[Saved data entries]
──────────────────────────────

(** C9. [Transact] leaves every handle that exists when it is called
    as it is, the caller's among them, whether it returns an error,
    returns [nil] or aborts; and when it begins a transaction [t], the
    handle that holds [t] is the child, at an address that was free. *)
Theorem Transact_keeps_caller_handle w d ctx opts (f : ptr -> Prog) :
  let w' := snd (Transact E d ctx opts (fun c => run E (f c)) w) in
  dbs w' !! d = dbs w !! d /\
  (forall l db, dbs w !! l = Some db -> dbs w' !! l = Some db) /\
  (forall db t w1,
      dbs w !! d = Some db -> tx db = None ->
      BeginTxx E (X db) ctx opts w = (Ok (inl t), w1) ->
      dbs w !! child_ptr w1 = None /\
      dbs w' !! child_ptr w1 = Some (child_of db t)).
Proof.
  intros w'.
  assert (dbs w ⊆ dbs w') as Hsub.
  { apply (Transact_grows E d ctx opts (fun c => run E (f c))).
    intros c. apply run_grows. }
  split; [|split].
  - destruct (dbs w !! d) as [db|] eqn:Hd.
    + by apply (lookup_weaken _ _ _ _ Hd).
    + subst w'. by rewrite Transact_nil.
  - intros l db Hl. by apply (lookup_weaken _ _ _ _ Hl).
  - intros db t w1 Hd Ht Hb.
    destruct (BeginTxx_begun _ _ _ _ _ _ Hb) as (_ & _ & Hdbs & _).
    split.
    { rewrite <- Hdbs. apply not_elem_of_dom, is_fresh. }
    subst w'. rewrite (Transact_begun E d db ctx opts _ w t w1 Hd Ht Hb).
    assert (respects grows
              (bind (run E (f (child_ptr w1)))
                 (conclude E t (GoInt.add (txLevel db) 1)))) as Hg.
    { apply (respects_bind grows); [apply run_grows|].
      intros e. apply same_grows, conclude_same. }
    destruct (Hg (callback_world w1 (child_of db t))) as [Hsub' _].
    eapply lookup_weaken; [|exact Hsub']. cbn. apply lookup_insert_eq.
Qed.
(** * Reconciliation pipeline: cleaning, SQL reconciliation, export

    A shallow embedding of
      - [src/data_cleaning/clean_data.py]               (module [Clean]),
      - [src/data_reconciliation/reconcile_data_sql.py] (modules [Sql],
        [Reconcile], [Assemble] and [Sink]),
    together with the properties of the specification that concern them. *)

From stdpp Require Import gmap strings list.
From Stdlib Require Import ZArith QArith Qcanon Ascii String DecimalString Lia.

Local Open Scope string_scope.
Local Open Scope list_scope.
Local Open Scope nat_scope.

(* ===================================================================== *)
(** * SQL values and three-valued logic

    [sqldf] runs each query in SQLite.  A cell of a table is either NULL or
    a value; a missing cell of a DataFrame (NaN) is stored as NULL.  A
    comparison with NULL is NULL (unknown), and ON / WHERE keep a row only
    when their condition is true. *)
(* ===================================================================== *)

Module Sql.

(** The truth values of SQL: [Some true], [Some false], and [None] for
    NULL (unknown). *)
Definition tv := option bool.

Definition sql_eq {A} `{EqDecision A} (x y : option A) : tv :=
  match x, y with
  | Some a, Some b => Some (bool_decide (a = b))
  | _, _ => None
  end.

(** [x <> y] *)
Definition sql_ne {A} `{EqDecision A} (x y : option A) : tv :=
  match x, y with
  | Some a, Some b => Some (negb (bool_decide (a = b)))
  | _, _ => None
  end.

Definition sql_and (p q : tv) : tv :=
  match p, q with
  | Some false, _ | _, Some false => Some false
  | Some true, Some true => Some true
  | _, _ => None
  end.

Definition sql_or (p q : tv) : tv :=
  match p, q with
  | Some true, _ | _, Some true => Some true
  | Some false, Some false => Some false
  | _, _ => None
  end.
Fixpoint bind {A B : Type} (p : prog A) (f : A -> prog B) : prog B :=
  match p with
  | Ret a => f a
  | Throw m => Throw m
  | Await_db c k => Await_db c (fun r => bind (k r) f)
  | Await_hash d k => Await_hash d (fun r => bind (k r) f)
  | Await_compare d h k => Await_compare d h (fun r => bind (k r) f)
  | Date_now k => Date_now (fun r => bind (k r) f)
  | Date_of v k => Date_of v (fun r => bind (k r) f)
  end.

#[global] Instance prog_ret : MRet prog := @Ret.
#[global] Instance prog_bind : MBind prog := fun A B f p => bind p f.

(** [await supabase...]. *)
Definition supabase (c : dbcall) : prog dbreply := Await_db c Ret.

(** [await bcrypt.hash(plain, 10)]: a rejection is thrown at the [await]. *)
Definition bcrypt_hash (plain : json) : prog string :=
  Await_hash plain (fun r =>
    match r with
    | Some h => Ret h
    | None => Throw "bcrypt.hash rejected"
    end).

(** [await bcrypt.compare(plain, hash)]. *)
Definition bcrypt_compare (plain hash : json) : prog bool :=
  Await_compare plain hash (fun r =>
    match r with
    | Some b => Ret b
    | None => Throw "bcrypt.compare rejected"
    end).

(** A promise run to its settlement: the value it fulfils with or the error
    it rejects with. *)
Fixpoint settle {A : Type} (p : prog A) : prog (string + A) :=
  match p with
  | Ret a => Ret (inr a)
  | Throw m => Ret (inl m)
  | Await_db c k => Await_db c (fun r => settle (k r))
  | Await_hash d k => Await_hash d (fun r => settle (k r))
  | Await_compare d h k => Await_compare d h (fun r => settle (k r))
  | Date_now k => Date_now (fun r => settle (k r))
  | Date_of v k => Date_of v (fun r => settle (k r))
  end.

Fixpoint settle_all {A : Type} (ps : list (prog A)) : prog (list (string + A)) :=
  match ps with
  | [] => Ret []
  | p :: ps' => r ← settle p; rs ← settle_all ps'; Ret (r :: rs)
  end.

(** The first rejection among settled promises, or all their values. *)
Fixpoint collect {A : Type} (rs : list (string + A)) : string + list A :=
  match rs with
  | [] => inr []
  | inl m :: _ => inl m
  | inr a :: rs' =>
      match collect rs' with
      | inl m => inl m
      | inr l => inr (a :: l)
      end
  end.

(** [await Promise.all(ps)]: every promise of the array has been started, so
    all of them run; the result is the array of values, or a rejection when
    one of them rejected (of the rejections the one first in array order is
    reported here; which one it is changes nothing for the handler, whose
    promise rejects). *)
Definition Promise_all {A : Type} (ps : list (prog A)) : prog (list A) :=
  rs ← settle_all ps;
  match collect rs with
  | inl m => Throw m
  | inr l => Ret l
  end.

(** [(count || 0)]. *)
Definition count_or_0 (r : dbreply) : Z :=
  match count r with
  | Some n => n
  | None => 0
  end.

(** [req.params.id], a string taken from the URL. *)
Definition param_id (req : request) : json :=
  match params req !! "id" with
  | Some s => JStr s
  | None => JUndefined
  end.

(** The tail shared by the handlers: [if (error) return
    res.status(st).json({ error: error.message }); res.status(ok).json(data)]. *)
Definition reply_or (st ok : Z) (r : dbreply) : prog response :=
  match error r with
  | Some m => Ret (send st (error_json m))
  | None => Ret (send ok (data r))
  end.

(** [arr.map(f)] for a callback that consults the runtime: the elements are
    processed in order. *)
Fixpoint map_prog {A B : Type} (f : A -> prog B) (l : list A) : prog (list B) :=
  match l with
  | [] => Ret []
  | x :: l' => y ← f x; ys ← map_prog f l'; Ret (y :: ys)
  end.

(** ** user-service *)

(* router.get('/get-all-users') *)
Definition get_all_users (req : request) : prog response :=
  r ← supabase (SelectAll users);
  reply_or 500 200 r.

(* router.get('/get-user/:id') *)
Definition get_user (req : request) : prog response :=
  let id := param_id req in
  r ← supabase (SelectEqSingle users "id" id);
  reply_or 404 200 r.

(* router.post('/create-user'): total users cannot exceed 10 *)
Definition create_user (req : request) : prog response :=
  let password := get (body req) "password" in
  let rest_ := rest (body req) ["password"] in
  if negb (truthy password) then
    Ret (send 400 (error_json "Password is required."))
  else
    hashedPassword ← bcrypt_hash password;
    c ← supabase (SelectCount users);
    match error c with
    | Some m => Ret (send 500 (error_json m))
    | None =>
        if count_or_0 c + 1 >? 10 then
          Ret (send 400 (error_json "Total users cannot exceed 10."))
        else
          r ← supabase (InsertSelect users
                 [JObj (<["password" := JStr hashedPassword]> rest_)]);
          reply_or 400 201 r
    end.

(** The callback of [users.map] in create-users.  Reading [user.password]
    of a [null] element is a TypeError. *)
Definition hash_user (user : json) : prog json :=
  match user with
  | JNull | JUndefined => Throw "TypeError: cannot read properties of null"
  | _ =>
      if negb (truthy (get user "password")) then
        Throw "Password is required for all users."
      else
        hashedPassword ← bcrypt_hash (get user "password");
        Ret (JObj (<["password" := JStr hashedPassword]> (rest user ["password"])))
  end.
(** Two hexadecimal digits parse to sixteen times the first plus the
    second. *)
Lemma int16_two_digits_value (c1 c2 : ascii) (d1 d2 : Z) :
  Py.hex_digit c1 = Some d1 → Py.hex_digit c2 = Some d2 →
  Py.int16 (String c1 (String c2 EmptyString)) = Ok (16 * d1 + d2).
Proof.
  intros H1 H2.
  pose proof (is_hex_digit_chars c1 (hex_digit_is_hex c1 d1 H1)) as I1.
  pose proof (is_hex_digit_chars c2 (hex_digit_is_hex c2 d2 H2)) as I2.
  unfold hex_chars in *. simpl in I1, I2.
  repeat (destruct I1 as [<-|I1]; [|]); try (by destruct I1);
    repeat (destruct I2 as [<-|I2]; [|]); try (by destruct I2);
    vm_compute in H1, H2; injection H1 as <-; injection H2 as <-;
    vm_compute; reflexivity.
Qed.

(** A hexadecimal digit has a value below sixteen. *)
Lemma is_hex_digit_value (c : ascii) :
  is_hex_digit c = true → ∃ d, Py.hex_digit c = Some d ∧ 0 ≤ d ≤ 15.
Proof.
  intros H. apply is_hex_digit_chars in H. unfold hex_chars in H. simpl in H.
  repeat (destruct H as [<-|H];
            [eexists; split; [vm_compute; reflexivity|by vm_compute]|]).
  by destruct H.
Qed.

(** A valid colour in the slot is read as the triple its digits denote:
    for each pair, sixteen times the first digit plus the second. *)
Lemma read_color_denotes (ss : session_state) :
  color_invariant ss →
  ∃ (c1 c2 c3 c4 c5 c6 : ascii) (d1 d2 d3 d4 d5 d6 : Z),
    ss !! "selected_color"
    = Some (String "#" (String c1 (String c2 (String c3 (String c4 (String c5
              (String c6 EmptyString)))))))
    ∧ Py.hex_digit c1 = Some d1 ∧ Py.hex_digit c2 = Some d2
    ∧ Py.hex_digit c3 = Some d3 ∧ Py.hex_digit c4 = Some d4
    ∧ Py.hex_digit c5 = Some d5 ∧ Py.hex_digit c6 = Some d6
    ∧ read_color ss = Ok (16 * d1 + d2, 16 * d3 + d4, 16 * d5 + d6).
Proof.
  intros (c & Hslot & Hc).
  apply is_hex_color_inv in Hc as (c1 & c2 & c3 & c4 & c5 & c6 & -> & Hd).
  rewrite !Forall_cons in Hd. destruct Hd as (H1 & H2 & H3 & H4 & H5 & H6 & _).
  assert (Hne : Ascii.eqb c1 "#" = false).
  { apply is_hex_digit_chars in H1. unfold hex_chars in H1. simpl in H1.
    repeat (destruct H1 as [<-|H1]; [done|]). by destruct H1. }
  apply is_hex_digit_value in H1 as (d1 & H1 & _).
  apply is_hex_digit_value in H2 as (d2 & H2 & _).
  apply is_hex_digit_value in H3 as (d3 & H3 & _).
  apply is_hex_digit_value in H4 as (d4 & H4 & _).
  apply is_hex_digit_value in H5 as (d5 & H5 & _).
  apply is_hex_digit_value in H6 as (d6 & H6 & _).
  exists c1, c2, c3, c4, c5, c6, d1, d2, d3, d4, d5, d6.
  repeat (split; [done|]).
  unfold read_color. rewrite Hslot. simpl.
  rewrite Hne. unfold Py.slice. simpl.
  rewrite (int16_two_digits_value c1 c2 d1 d2) by done. simpl.
  rewrite (int16_two_digits_value c3 c4 d3 d4) by done. simpl.
  by rewrite (int16_two_digits_value c5 c6 d5 d6).
Qed.

(** A valid colour in the slot parses to a triple of bytes. *)
Lemma read_color_valid (ss : session_state) :
  color_invariant ss →
  ∃ r g b, read_color ss = Ok (r, g, b)
    ∧ 0 ≤ r ≤ 255 ∧ 0 ≤ g ≤ 255 ∧ 0 ≤ b ≤ 255.
Proof.
  intros (c & Hslot & Hc).
  apply is_hex_color_inv in Hc as (c1 & c2 & c3 & c4 & c5 & c6 & -> & Hd).
  rewrite !Forall_cons in Hd. destruct Hd as (H1 & H2 & H3 & H4 & H5 & H6 & _).
  destruct (int16_two_digits c1 c2 H1 H2) as (r & Hr & Hrr).
  destruct (int16_two_digits c3 c4 H3 H4) as (g & Hg & Hgr).
  destruct (int16_two_digits c5 c6 H5 H6) as (b & Hb & Hbr).
  exists r, g, b. split; [|done].
  unfold read_color. rewrite Hslot. simpl.
  assert (Hne : Ascii.eqb c1 "#" = false).
  { apply is_hex_digit_chars in H1. unfold hex_chars in H1. simpl in H1.
    repeat (destruct H1 as [<-|H1]; [done|]). by destruct H1. }
  rewrite Hne. unfold Py.slice. simpl.
  rewrite Hr. simpl. rewrite Hg. simpl. by rewrite Hb.
Qed.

──────────────────────────────

**What to work on:**
What are the lines above, starting at the one with "Date_now (fun r => bind (k r) f)" and ending at the one with "(** [await bcrypt.hash(plain, 10)]: a"? Give them again exactly, and only them.

**The answer:**
  | Date_now k => Date_now (fun r => bind (k r) f)
  | Date_of v k => Date_of v (fun r => bind (k r) f)
  end.

#[global] Instance prog_ret : MRet prog := @Ret.
#[global] Instance prog_bind : MBind prog := fun A B f p => bind p f.

(** [await supabase...]. *)
Definition supabase (c : dbcall) : prog dbreply := Await_db c Ret.

(** [await bcrypt.hash(plain, 10)]: a rejection is thrown at the [await]. *)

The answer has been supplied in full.